Henry's favored son, John, is manipulated by middle son Geoffrey II, Duke of Brittany, who bitterly resents being passed over by both parents. Treacherously, Geoffrey plots with John against Richard's claims to the throne. Actually plotting to expose an entitled and impatient John's treachery against his father, as well as Richard's scheming with Eleanor for the crown, Geoffrey manipulates for Henry to see him as the only viable heir. Geoffrey enlists the alliance of Philip, who encourages any discord among Henry's sons.

Demanding that Henry give Alais to Richard―secretly anticipating a shift in Philip's alliance―Eleanor threatens to spoil Henry's plans for John by supporting Philip's demands for the return of the Vexin. In return for Eleanor's surrendering the Aquitaine to John, Henry agrees to give Alais to Richard to wed and make him successor. Eleanor demands Alais's wedding to Richard take place that night. When the arrangement is revealed at the wedding, Richard, who covets Aquitaine for himself, refuses to go through with the marriage, just as Henry anticipated.

Perceiving treachery in Henry's ploy, John is manipulated by Geoffrey to go to Philip's chamber to plot war on Henry. When Richard seeks out Philip to enlist his support, John and Geoffrey hide behind a curtain to listen. When Henry himself seeks out Philip to discuss terms, Richard hides behind another curtain, unaware of John's and Geoffrey's concealment. Henry humiliates Philip by exposing his negotiating inexperience. In retaliation, Philip reveals to Henry that Richard molested him when he was younger; he pretended to love Richard to one day expose Richard to his father. When Richard emerges and decries this, Philip responds that he always loathed Richard's sight and touch. Disgusted, Henry says his consolation is that he has John as his heir. Geoffrey then steps forward, pulling the curtain aside to reveal John, and declaring that John has been plotting against Henry and that Geoffrey is Henry's only choice. Dismissing all three as unsuitable heirs, Henry imprisons them. He prepares to travel to Rome to demand the Pope's annulment of his marriage to Eleanor, intending to wed Alais and have new sons. Alais insists that Henry must kill or imprison his sons for life, as they will murder any new heir.
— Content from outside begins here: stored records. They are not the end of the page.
Lemma keeps_ret {A : Type} (x : A) : keeps R (mret x).
Proof. intros l r l' H. inversion H. apply R_refl. Qed.

Lemma keeps_lift {A : Type} (r : Py.exn + A) : keeps R (lift r).
Proof. intros l r' l' H. inversion H. apply R_refl. Qed.

Lemma keeps_gets {A : Type} (f : locals -> A) : keeps R (gets f).
Proof. intros l r l' H. inversion H. apply R_refl. Qed.

Lemma keeps_modify (f : locals -> locals) : (forall l, R l (f l)) -> keeps R (modify f).
Proof. intros Hf l r l' H. inversion H. apply Hf. Qed.

Lemma keeps_on_files {A : Type} (f : Files -> (Py.exn + A) * Files) :
  (forall l fs, R l (set_files fs l)) -> keeps R (on_files f).
Proof.
  intros Hf l r l' H. unfold on_files in H.
  destruct (f (files l)) as [r0 fs]. inversion H. apply Hf.
Qed.

Lemma keeps_bind {A B : Type} (m : M A) (f : A -> M B) :
  keeps R m -> (forall x, keeps R (f x)) -> keeps R (m ≫= f).
Proof.
  intros Hm Hf l r l' H. unfold mbind, M_bind in H.
  destruct (m l) as [[e | x] l1] eqn:Hml.
  - inversion H. subst. by apply (Hm _ _ _ Hml).
  - apply (R_trans _ l1); [by apply (Hm _ _ _ Hml) | by apply (Hf x _ _ _ H)].
Qed.

End Keeps.

Lemma ensures_bind {A B : Type} (Q : locals -> Prop) (m : M A) (f : A -> M B) :
  (forall x, ensures Q (f x)) -> ensures Q (m ≫= f).
Proof.
  intros Hf l y l' H. unfold mbind, M_bind in H.
  destruct (m l) as [[e | x] l1]; [done |]. by apply (Hf x _ _ _ H).
Qed.

Lemma ensures_modify (Q : locals -> Prop) (f : locals -> locals) :
  (forall l, Q (f l)) -> ensures Q (modify f).
Proof. intros Hf l x l' H. inversion H. apply Hf. Qed.

Section Facts.

Variable system_prompt : string.
Variable context_summary : State -> gmap string string -> string.
Variable reflection_prompt : State -> gmap string string -> string.
Variable json_loads : string -> Py.exn + Py.val.
Variable json_dumps : Py.val -> string.
Variable sm : StateManager.

Abbreviation tool_calls := (run_tool_calls json_loads json_dumps sm).
Abbreviation body :=
  (iteration_body system_prompt context_summary reflection_prompt json_loads json_dumps sm).
Abbreviation step :=
  (iteration_step system_prompt context_summary reflection_prompt json_loads json_dumps sm).
Abbreviation loop :=
  (run_loop system_prompt context_summary reflection_prompt json_loads json_dumps sm).
Abbreviation run_agent :=
  (run system_prompt context_summary reflection_prompt json_loads json_dumps sm).

Lemma state_evolves_refl (l : locals) : state_evolves l l.
Proof. apply evolves_refl. Qed.

Lemma state_evolves_trans (l1 l2 l3 : locals) :
  state_evolves l1 l2 -> state_evolves l2 l3 -> state_evolves l1 l3.
Proof. apply evolves_trans. Qed.

Lemma tool_calls_evolve (e : iter_env) (calls : list tool_call) (k : nat) :
  keeps state_evolves (tool_calls e k calls).
Proof.
  pose proof state_evolves_refl as Hrefl. pose proof state_evolves_trans as Htrans.
  revert k. induction calls as [| tc calls IH]; intros k; simpl.
  - by apply keeps_ret.
  - apply keeps_bind; [done | by apply keeps_lift | intros function_args].
    apply keeps_bind; [done | by apply keeps_on_files | intros result].
    apply keeps_bind; [done | by apply keeps_modify | intros _].
    apply keeps_bind; [done | | intros _].
    { apply keeps_modify. intros l. apply evolves_add_action. }
    apply keeps_bind; [done | by apply keeps_lift | intros _].
    apply keeps_bind; [done | by apply keeps_lift | intros _].
    destruct (String.eqb (tc_name tc) "complete_goal").
    + apply keeps_bind; [done | by apply keeps_lift | intros _].
      by apply keeps_modify.
    + apply IH.
Qed.

Lemma body_evolves (e : iter_env) : keeps state_evolves (body e).
Proof.
  pose proof state_evolves_refl as Hrefl. pose proof state_evolves_trans as Htrans.
  unfold iteration_body.
  apply keeps_bind; [done | by apply keeps_gets | intros reflect].
  apply keeps_bind; [done | | intros _].
  { destruct reflect; [| by apply keeps_ret].
    apply keeps_bind; [done | by apply keeps_modify | intros _].
    apply keeps_bind; [done | | intros _].
    - apply keeps_modify. intros l. apply evolves_mark_reflection.
    - by apply keeps_modify. }
  apply keeps_bind; [done | by apply keeps_gets | intros context].
  apply keeps_bind; [done | | intros _].
  { apply keeps_modify. intros l.
    by destruct ((iteration l =? 1) || (actions_since_reflection (state l) =? 0)). }
  apply keeps_bind; [done | by apply keeps_lift | intros assistant].
  apply keeps_bind; [done | by apply keeps_modify | intros _].
  apply keeps_bind; [done | apply tool_calls_evolve | intros _].
  apply keeps_bind; [done | by apply keeps_modify | intros _].
  apply keeps_modify. intros l. by destruct (20 <? length (messages l))%nat.
Qed.

Lemma step_evolves (e : iter_env) (l : locals) : state_evolves l (step e l).2.
Proof.
  unfold iteration_step.
  destruct (body e l) as [[[| text] | x] l'] eqn:Hbody;
    pose proof (body_evolves e _ _ _ Hbody) as Hev; cbn -[add_action]; try done.
  apply (state_evolves_trans _ l'); [done |]. apply evolves_add_action.
Qed.

Lemma loop_evolves (env : Z -> iter_env) (max_iterations : Z) (fuel : nat) (l : locals) :
  state_evolves l (loop fuel env max_iterations l).
Proof.
  revert l. induction fuel as [| fuel IH]; intros l; simpl.
  - apply state_evolves_refl.
  - destruct (running l && (iteration l <? max_iterations)); [| apply state_evolves_refl].
    pose proof (step_evolves (env (iteration l + 1)) (set_iteration (iteration l + 1) l))
      as Hstep.
    destruct (step (env (iteration l + 1)) (set_iteration (iteration l + 1) l))
      as [[|] l2]; simpl in Hstep.
    + apply (state_evolves_trans _ l2); [done | apply IH].
    + done.
Qed.

(** [_set_goal] never fails. *)
Lemma set_goal_writes (goal : string) (fs : Files) :
  _set_goal sm goal fs =
  inr {| texts := <[goals_file sm := goals_content goal]> (texts fs);
         snapshots := snapshots fs |}.
Proof.
  unfold _set_goal, update_memory_file. by rewrite StoreFacts.file_map_lookup.
Qed.

(** X14. A state that [run] returns is the state it loaded, moved on by
    the loop: it has the same phase and the same identity fields, a counter
    of actions that is not smaller, a history of at most 20 entries if the
    loaded one had at most 20, and the same metadata but for [goal_set],
    which is true when a goal was passed. *)
Theorem returned_state_evolves_the_loaded_one (initial_goal : option string)
    (max_iterations : Z) (now1 now2 : string) (env : Z -> iter_env) (fs fs' : Files)
    (st : State) :
  run_agent initial_goal max_iterations now1 now2 env fs = (inr st, fs') ->
  current_phase st = current_phase (load_state sm fs now1 now2) /\
  total_actions (load_state sm fs now1 now2) <= total_actions st /\
  ((length (recent_actions (load_state sm fs now1 now2)) <= 20)%nat ->
   (length (recent_actions st) <= 20)%nat) /\
  metadata st =
    (if Py.truthy_opt initial_goal
     then Py.setitem (metadata (load_state sm fs now1 now2)) "goal_set" (Py.VBool true)
     else metadata (load_state sm fs now1 now2)) /\
  initialized_at st = initialized_at (load_state sm fs now1 now2).
Proof.
  unfold run. destruct (Py.truthy_opt initial_goal).
  - rewrite set_goal_writes. intros [= <- _].
    match goal with |- context [loop ?f ?e ?m ?l] =>
      pose proof (loop_evolves e m f l) as (Ht & Hh & Hp & Hm & _ & Hi & _) end.
    simpl in *. split_and!; done.
  - intros [= <- _].
    match goal with |- context [loop ?f ?e ?m ?l] =>
      pose proof (loop_evolves e m f l) as (Ht & Hh & Hp & Hm & _ & Hi & _) end.
    simpl in *. split_and!; done.
Qed.

(** An iteration that returns normally has saved the state and trimmed the
    conversation. *)
Lemma body_saves_and_trims (e : iter_env) :
  ensures (fun l => saved sm l /\ (length (messages l) <= 20)%nat) (body e).
Proof.
  unfold iteration_body.
  do 7 (apply ensures_bind; intros ?).
  intros l0 y l' H. unfold mbind, M_bind, modify in H. inversion H. subst. clear H.
  unfold saved. cbn [messages set_files].
  destruct (Nat.ltb_spec 20 (length (messages l0))) as [Hlong | Hshort].
  - split; [apply lookup_insert_eq |]. cbn [messages set_messages].
    rewrite length_app, length_take.
    change (-15) with (- Z.of_nat 15).
    rewrite PyFacts.slice_from_last_length by lia. lia.
  - split; [apply lookup_insert_eq | done].
Qed.

Lemma step_saves (e : iter_env) (l : locals) : saved sm (step e l).2.
Proof.
  unfold iteration_step.
  destruct (body e l) as [[[| text] | x] l'] eqn:Hbody.
  - apply lookup_insert_eq.
  - apply lookup_insert_eq.
  - by apply (body_saves_and_trims e _ _ _ Hbody).
Qed.

Lemma loop_saves (env : Z -> iter_env) (max_iterations : Z) (fuel : nat) (l : locals) :
  saved sm l \/ (running l = true /\ iteration l < max_iterations /\ (0 < fuel)%nat) ->
  saved sm (loop fuel env max_iterations l).
Proof.
  revert l. induction fuel as [| fuel IH]; intros l Hl; simpl.
  - destruct Hl as [Hl | (_ & _ & Hfuel)]; [done | lia].
  - destruct (running l && (iteration l <? max_iterations)) eqn:Hcond.
    + pose proof (step_saves (env (iteration l + 1)) (set_iteration (iteration l + 1) l))
        as Hstep.
      destruct (step (env (iteration l + 1)) (set_iteration (iteration l + 1) l))
        as [[|] l2]; simpl in Hstep; [apply IH; by left | done].
    + destruct Hl as [Hl | (Hrun & Hlt & _)]; [done |].
      rewrite Hrun in Hcond. apply Z.ltb_lt in Hlt. by rewrite Hlt in Hcond.
Qed.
Eleanor bribes a guard to help release her sons, bringing them knives for defense. Unable to face condemning his sons to life imprisonment, Henry arrives to confront all three sons at once. The sons threaten their father with knives, but cannot bring themselves to kill him. Henry cannot bring himself to condemn his sons to death for treachery. Weeping, he lets the three escape. Resigned that he has been checked by Eleanor in his plans for divorce and a new heir, he falls pitifully into her arms. The two lament how their initial passion has devolved into its present adversarial state.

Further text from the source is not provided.